Eastern Tennessee…(yesterday)

Since the dogs spent most of the afternoon and evening in VANilla out of the rain, our first stop this morning was at a local park in Elizabethton to stretch their legs on a mile walk along the Watauga River. Along with the walking trail, Sycamore Shoals State Historic Area showcased the reconstructed Fort Watauga and related history.  Being the center of the Watauga Settlement, the first permanent settlement west of the 13 colonies, this area is considered significant in Tennessee history.  The organization of the Watauga Association (1772), the Transylvania Purchase (1775), the Siege of Fort Watauga (1776), and the Overmountain Muster (1780) all took place on these grounds.

The Watauga Association was established when the settlers here realized they hadn’t settled in Virginia and were living under the authority of the royal government and beyond the Indian Treaty line.  They formed their own government under the Watauga Compact, the first constitution west of the Appalachians.

The Transylvania Purchase, the largest private real estate deal in US history, was provided for in the Treaty of Sycamore Shoals.  A North Carolinian judge formed a company to purchase 20,000,000 acres from the Cherokees to found a new colony, Transylvania.  The Purchase opened most of Kentucky up for settlement.
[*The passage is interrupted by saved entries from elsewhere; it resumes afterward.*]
(* ===== verification/Chart.v ===== *)
(** * The chart model

    [model.Chart] is declared outside the sources at hand; [install.go] reads
    six of its fields, each a sequence of resource definitions.  A resource
    definition is opaque to the package: it is handed to
    [manifest.MarshalJSON] and never inspected.  [manifests] is the order in
    which [uploadManifests] walks a chart. *)

From S2P Require Import Prelude Codec.

(** A resource definition: structured key/value data the package never looks
    into. *)
Record Resource := MkResource { res_fields : list (string * Json.value) }.

#[export] Instance Resource_eq_dec : EqDecision Resource.
Proof. solve_decision. Defined.

(** The six categories of a chart, in the order of the doc comment of
    [Install]. *)
Inductive Kind :=
| Namespace
| Secret
| PersistentVolume
| Service
| Pod
| ReplicationController.

#[export] Instance Kind_eq_dec : EqDecision Kind.
Proof. solve_decision. Defined.

Definition kinds : list Kind :=
  [Namespace; Secret; PersistentVolume; Service; Pod; ReplicationController].

(** The fields of [model.Chart] that [uploadManifests] ranges over. *)
Record Chart := MkChart {
  Namespaces : list Resource;
  Secrets : list Resource;
  PersistentVolumes : list Resource;
  Services : list Resource;
  Pods : list Resource;
  ReplicationControllers : list Resource;
}.

#[export] Instance Chart_eq_dec : EqDecision Chart.
Proof. solve_decision. Defined.

(** The sequence of a chart for one category. *)
Definition category (c : Chart) (k : Kind) : list Resource :=
  match k with
  | Namespace => Namespaces c
  | Secret => Secrets c
  | PersistentVolume => PersistentVolumes c
  | Service => Services c
  | Pod => Pods c
  | ReplicationController => ReplicationControllers c
  end.

(** Every resource of a chart with its category, category by category. *)
Definition tagged_manifests (c : Chart) : list (Kind * Resource) :=
  k ← kinds; pair k <$> category c k.

(** Every resource of a chart in the order of application. *)
Definition manifests (c : Chart) : list Resource :=
  Namespaces c ++ Secrets c ++ PersistentVolumes c ++ Services c ++ Pods c
    ++ ReplicationControllers c.

Definition empty_chart : Chart := MkChart [] [] [] [] [] [].

Section chart.
Implicit Types (c : Chart) (k : Kind) (o : Resource).

Lemma kinds_complete k : k ∈ kinds.
Proof. destruct k; by apply (bool_decide_unpack _). Qed.

Lemma kinds_NoDup : NoDup kinds.
Proof. by apply (bool_decide_unpack _). Qed.

Lemma manifests_tagged c : manifests c = snd <$> tagged_manifests c.
Proof.
  rw /tagged_manifests /manifests /kinds /=.
  rw !fmap_app -!list_fmap_compose /= !list_fmap_id. by rw app_nil_r.
Qed.

Lemma manifests_length c :
  length (manifests c) =
  sum_list ((λ k, length (category c k)) <$> kinds).
Proof. rw /manifests /= !length_app. lia. Qed.

Lemma elem_of_manifests c o :
  o ∈ manifests c ↔ ∃ k, o ∈ category c k.
Proof.
  rw /manifests !elem_of_app. split.
  - intros H. destruct_or!;
      [by exists Namespace | by exists Secret | by exists PersistentVolume
      | by exists Service | by exists Pod | by exists ReplicationController].
  - intros [[] ?]; simpl in *; tauto.
Qed.
End chart.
The siege of Fort Watauga took place in 1776 when the Indians became concerned with the white settlers expansion and gave the Wataugans 20 days to leave their land or fight.  The Wataugans asked for more time and built a fort.  The Indians, enraged upon hearing of the fortification, planned a surprise attack on Wataugans; however, a Cherokee woman married to a white man warned of the attack so the Wataugans were able to flee their homes and take refuge in the fort.  After three hours of battle, the Indians settled down into a loose siege.

The Muster of the Overmountain occurred in 1780 when Britain’s Cornwallis attempted to invade North Carolina.  Cornwallis ordered Ferguson to protect his left flank.  Ferguson threatened the Wataugan leaders who ordered their militia to the Shoals.  1,100 men from Virginia and North Carolina marched over the Blue Ridge Mountains and joined additional militia units from both the Carolinas and Georgia.  The growing Patriot army chased Ferguson off and Cornwallis was forced to postpone his raid of North Carolina.  This Patriot victory was a turning point in the Revolutionary War.

After our visit to the Sycamore Shoals Historic Area, we revisited “The Mansion” built in 1775 just a few miles away.  The Mansion, built by John Carter, is the oldest frame house in Tennessee.  John Carter was elected the Chairman of the Watauga Association in May of 1772.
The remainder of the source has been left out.